Stored items
────────
(** C2: for every console byte the read handler does exactly one thing:
    ['/'] asserts only IRQ, ['*'] only NMI, ['-'] only RESET, and every
    other byte asserts nothing and becomes available as an input
    character; the bytes of a delivered buffer are handled in order, each
    on its own. *)
Theorem read_handler_routes_each_byte :
  (∀ (c : Z) (m : Machine),
     ∃ m', read_handler [c] 1 m = Returned tt m' ∧
       (c = char_slash → asserts_only CPU_INTERRUPT_IRQ m m') ∧
       (c = char_star → asserts_only CPU_INTERRUPT_NMI m m') ∧
       (c = char_minus → asserts_only CPU_INTERRUPT_RESET m m') ∧
       (c ≠ char_slash → c ≠ char_star → c ≠ char_minus → buffers_only c m m')) ∧
  (∀ (c : Z) (data : list Z) (m : Machine),
     read_handler (c :: data) (Z.of_nat (length (c :: data))) m =
     (read_handler [c] 1 ;; read_handler data (Z.of_nat (length data))) m) ∧
  (∀ (d1 d2 : list Z) (m : Machine),
     read_handler (d1 ++ d2) (Z.of_nat (length (d1 ++ d2))) m =
     (read_handler d1 (Z.of_nat (length d1)) ;;
      read_handler d2 (Z.of_nat (length d2))) m).
Proof.
  split; [|split; [|exact read_handler_app]].
  - intros c m. rewrite read_handler_single, read_handler_body_cases.
    repeat case_decide; subst.
    + destruct (cpu_interrupt_asserts_only CPU_INTERRUPT_IRQ m) as (m' & -> & Hm).
      exists m'. repeat split; try apply Hm; try discriminate; contradiction.
    + destruct (cpu_interrupt_asserts_only CPU_INTERRUPT_NMI m) as (m' & -> & Hm).
      exists m'. repeat split; try apply Hm; try discriminate; contradiction.
    + destruct (cpu_interrupt_asserts_only CPU_INTERRUPT_RESET m) as (m' & -> & Hm).
      exists m'. repeat split; try apply Hm; try discriminate; contradiction.
    + destruct (write_char_buffers_only c m) as (m' & -> & Hm).
      exists m'. split; [reflexivity|]. repeat split; try contradiction; intros; apply Hm.
  - intros c data m. rewrite read_handler_cons.
    cbv [mbind M_bind]. rewrite read_handler_single. reflexivity.
Qed.

Lemma read_handler_routes_each_byte_witness :
  ∃ m', read_handler [char_slash] 1 (uninitialized None ∅) = Returned tt m' ∧
        asserts_only CPU_INTERRUPT_IRQ (uninitialized None ∅) m'.
Proof.
  destruct (proj1 read_handler_routes_each_byte char_slash (uninitialized None ∅))
    as (m' & E & Hirq & _).
  exists m'. split; [exact E | apply Hirq; reflexivity].
Defined.

(** The end-to-end scenario of the design: the bytes ["A/B"] buffer 'A',
    assert IRQ once, buffer 'B', and assert neither NMI nor RESET. *)
Example read_handler_A_slash_B :
  let m' := machine_of (read_handler [65; 47; 66] 3 (uninitialized None ∅)) in
  trace m' = [call_write_char 65; call_cpu_interrupt CPU_INTERRUPT_IRQ; call_write_char 66] ∧
  keyboard m' = [65; 66] ∧
  cpu m' = mkCPU 0 true false false.
Proof. repeat split. Qed.

(** ** The timer callback *)

(** C5: every timer tick asserts IRQ on the CPU, whatever the timer
    counter holds, and asserts neither NMI nor RESET. *)
Theorem timer_callback_asserts_irq (m : Machine) :
  ∃ m', timer_callback m = Returned tt m' ∧
    asserts_only CPU_INTERRUPT_IRQ m m' ∧
    irq_pending (cpu m') = true ∧
    nmi_pending (cpu m') = nmi_pending (cpu m) ∧
    reset_pending (cpu m') = reset_pending (cpu m).
Proof.
  destruct (cpu_interrupt_asserts_only CPU_INTERRUPT_IRQ m) as (m' & E & Hm).
  exists m'. split; [exact E|]. split; [exact Hm|].
  destruct Hm as (_ & -> & _). repeat split.
Qed.

(** ** The I/O callbacks *)

(** C3: a write at I/O offset 0x00 whose low byte is the line feed sends
    the console exactly two bytes, the line feed and then the carriage
    return, one call each and in that order; any other byte is sent alone,
    in one call; nothing else of the machine changes. *)
Theorem io_write_screen (value size : Z) (m : Machine) :
  ∃ m', io_write SCREEN_WRITE_ADDR value size m = Returned tt m' ∧
    chr_out (console m') = chr_out (console m) ++ screen_bytes value ∧
    trace m' = trace m ++ map (λ b, call_qemu_chr_fe_write [b]) (screen_bytes value) ∧
    chr_echo (console m') = chr_echo (console m) ∧
    chr_handlers (console m') = chr_handlers (console m) ∧
    chr_opts (console m') = chr_opts (console m) ∧
    cpu m' = cpu m ∧ keyboard m' = keyboard m ∧
    timer_value m' = timer_value m ∧ timer_tick m' = timer_tick m ∧
    address_space m' = address_space m ∧ stderr m' = stderr m.
Proof.
  unfold io_write, screen_bytes. cbn [SCREEN_WRITE_ADDR Z.eqb].
  destruct (Z.eqb_spec (uint8_t value) char_lf) as [E|E].
  - rewrite decide_True by exact E. rewrite E.
    eexists; split; [reflexivity|]. cbn. rewrite <- !app_assoc. repeat split.
  - rewrite decide_False by exact E.
    eexists; split; [reflexivity|]. repeat split.
Qed.

Example io_write_screen_line_feed :
  chr_out (console (machine_of (io_write 0 0x10A 2 (uninitialized None ∅)))) = [10; 13].
Proof. reflexivity. Qed.

(** C4: at every I/O offset that is not a defined one, a read writes one
    diagnostic line and returns 0, a write writes one diagnostic line and
    drops the value; both return to the caller with the devices as they
    were. *)
Theorem io_unmatched_offset (keyb_not_ready addr value size : Z) (m : Machine) :
  (addr ≠ KEYB_READ_ADDR → addr ≠ TIMER_READ_ADDR →
     io_read keyb_not_ready addr size m
       = Returned 0 (logged "Reading IO address %llu.\n" [arg_llu addr] m)) ∧
  (addr ≠ SCREEN_WRITE_ADDR → addr ≠ CON_ECHO_WRITE_ADDR → addr ≠ TIMER_WRITE_ADDR →
     io_write addr value size m
       = Returned tt (logged "Writting %llu in IO address %llu.\n"
                        [arg_llu value; arg_llu addr] m)) ∧
  (∀ format args, devices (logged format args m) = devices m).
Proof.
  split; [|split].
  - intros H0 H2. unfold io_read.
    destruct (Z.eqb_spec addr KEYB_READ_ADDR); [contradiction|].
    destruct (Z.eqb_spec addr TIMER_READ_ADDR); [contradiction|].
    reflexivity.
  - intros H0 H1 H2. unfold io_write.
    destruct (Z.eqb_spec addr SCREEN_WRITE_ADDR); [contradiction|].
    destruct (Z.eqb_spec addr CON_ECHO_WRITE_ADDR); [contradiction|].
    destruct (Z.eqb_spec addr TIMER_WRITE_ADDR); [contradiction|].
    reflexivity.
  - intros; apply logged_devices.
Qed.

Lemma io_unmatched_offset_witness :
  io_read 0 0x03 1 (uninitialized None ∅)
    = Returned 0 (logged "Reading IO address %llu.\n" [arg_llu 0x03] (uninitialized None ∅)) ∧
  io_write 0x03 0x41 1 (uninitialized None ∅)
    = Returned tt (logged "Writting %llu in IO address %llu.\n"
                     [arg_llu 0x41; arg_llu 0x03] (uninitialized None ∅)).
Proof.
  destruct (io_unmatched_offset 0 0x03 0x41 1 (uninitialized None ∅)) as (Hr & Hw & _).
  split; [apply Hr | apply Hw]; discriminate.
Defined.

(** C10: a read at I/O offset 0x01, the echo control offset, goes the way
    of the unmatched offsets: one diagnostic line, the result 0, and the
    echo setting and every other device as before. *)
Theorem io_read_echo_offset (keyb_not_ready size : Z) (m : Machine) :
  ∃ m', io_read keyb_not_ready CON_ECHO_WRITE_ADDR size m = Returned 0 m' ∧
    m' = logged "Reading IO address %llu.\n" [arg_llu CON_ECHO_WRITE_ADDR] m ∧
    stderr m' = stderr m ++ [("Reading IO address %llu.\n", [arg_llu 1])] ∧
    trace m' = trace m ++ [call_fprintf_stderr "Reading IO address %llu.\n" [arg_llu 1]] ∧
    chr_echo (console m') = chr_echo (console m) ∧
    devices m' = devices m.
Proof. eexists; split; [reflexivity|]. repeat split. Qed.

(** The truncation of the screen offset is not the policy of the echo
    offset: 0x100 and 0x000 have the same low byte, yet the first turns
    the echo on and the second turns it off. *)
Lemma io_write_echo_ignores_truncation : ¬ consistent_payload_policy uint8_t.
Proof.
  intros H.
  specialize (H CON_ECHO_WRITE_ADDR 2 0x100 0x000 (uninitialized None ∅)).
  assert (E : io_write CON_ECHO_WRITE_ADDR 0x100 2 (uninitialized None ∅) =
              io_write CON_ECHO_WRITE_ADDR 0x000 2 (uninitialized None ∅)).
  { apply H; [right; left; reflexivity | lia | lia | lia | reflexivity]. }
  apply (f_equal (λ o, chr_echo (console (machine_of o)))) in E.
  discriminate E.
Qed.

Lemma io_write_screen_out value size m :
  chr_out (console (machine_of (io_write SCREEN_WRITE_ADDR value size m)))
    = chr_out (console m) ++ screen_bytes value.
Proof.
  unfold io_write, screen_bytes. cbn [SCREEN_WRITE_ADDR Z.eqb].
  destruct (Z.eqb_spec (uint8_t value) char_lf) as [E|E].
  - rewrite decide_True by exact E. rewrite E. run_board. cbn.
    rewrite <- app_assoc. reflexivity.
  - rewrite decide_False by exact E. reflexivity.
Qed.

Lemma screen_bytes_head value : head (screen_bytes value) = Some (uint8_t value).
Proof. unfold screen_bytes. case_decide as E; [rewrite E|]; reflexivity. Qed.

(** No reduction of the value to one byte is followed at both the screen
    and the echo offset: the 257 values 0 .. 256 all act differently at
    one of the two. *)
Lemma io_write_no_single_byte_policy :
  ¬ ∃ payload : Z → Z, (∀ v, 0 ≤ payload v < 256) ∧ consistent_payload_policy payload.
Proof.
  intros (payload & Hrange & H).
  set (m0 := uninitialized None ∅).
  assert (Hinj : ∀ v1 v2, v1 ∈ seqZ 0 257 → v2 ∈ seqZ 0 257 →
                   payload v1 = payload v2 → v1 = v2).
  { intros v1 v2 H1%elem_of_seqZ H2%elem_of_seqZ E.
    assert (E0 := H SCREEN_WRITE_ADDR 2 v1 v2 m0 (or_introl eq_refl)
                    ltac:(lia) ltac:(lia) ltac:(lia) E).
    assert (E1 := H CON_ECHO_WRITE_ADDR 2 v1 v2 m0 (or_intror (or_introl eq_refl))
                    ltac:(lia) ltac:(lia) ltac:(lia) E).
    apply (f_equal (λ o, head (chr_out (console (machine_of o))))) in E0.
    rewrite !io_write_screen_out in E0. cbn [m0 uninitialized console chr_out app] in E0.
    rewrite !screen_bytes_head in E0. injection E0 as E0. unfold uint8_t in E0.
    apply (f_equal (λ o, chr_echo (console (machine_of o)))) in E1.
    cbn in E1.
    destruct (Z.eqb_spec v1 0), (Z.eqb_spec v2 0); try discriminate E1; [lia|].
    assert (v1 = 256 ∨ v1 < 256) as [->|?] by lia;
      assert (v2 = 256 ∨ v2 < 256) as [->|?] by lia; try reflexivity.
    - rewrite (Z.mod_small v2) in E0 by lia. change (256 mod 2 ^ 8) with 0 in E0. lia.
    - rewrite (Z.mod_small v1) in E0 by lia. change (256 mod 2 ^ 8) with 0 in E0. lia.
    - rewrite !Z.mod_small in E0 by lia. exact E0. }
  assert (Hnd : NoDup (payload <$> seqZ 0 257)).
  { apply NoDup_fmap_2_strong; [exact Hinj | apply NoDup_seqZ]. }
  assert (Hsub : payload <$> seqZ 0 257 ⊆+ seqZ 0 256).
  { apply NoDup_submseteq; [exact Hnd|].
    intros x (v & -> & _)%list_elem_of_fmap. apply elem_of_seqZ. specialize (Hrange v). lia. }
  apply submseteq_length in Hsub.
  rewrite length_fmap, !length_seqZ in Hsub. lia.
Qed.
────────
**REQUIREMENT:** The required output is the stretch of entries above from the line containing "intros (payload & Hrange & H)." through the line containing "apply (f_equal (λ o, head", reproduced exactly.

**EXERCISE OUTPUT:**
  intros (payload & Hrange & H).
  set (m0 := uninitialized None ∅).
  assert (Hinj : ∀ v1 v2, v1 ∈ seqZ 0 257 → v2 ∈ seqZ 0 257 →
                   payload v1 = payload v2 → v1 = v2).
  { intros v1 v2 H1%elem_of_seqZ H2%elem_of_seqZ E.
    assert (E0 := H SCREEN_WRITE_ADDR 2 v1 v2 m0 (or_introl eq_refl)
                    ltac:(lia) ltac:(lia) ltac:(lia) E).
    assert (E1 := H CON_ECHO_WRITE_ADDR 2 v1 v2 m0 (or_intror (or_introl eq_refl))
                    ltac:(lia) ltac:(lia) ltac:(lia) E).
    apply (f_equal (λ o, head (chr_out (console (machine_of o))))) in E0.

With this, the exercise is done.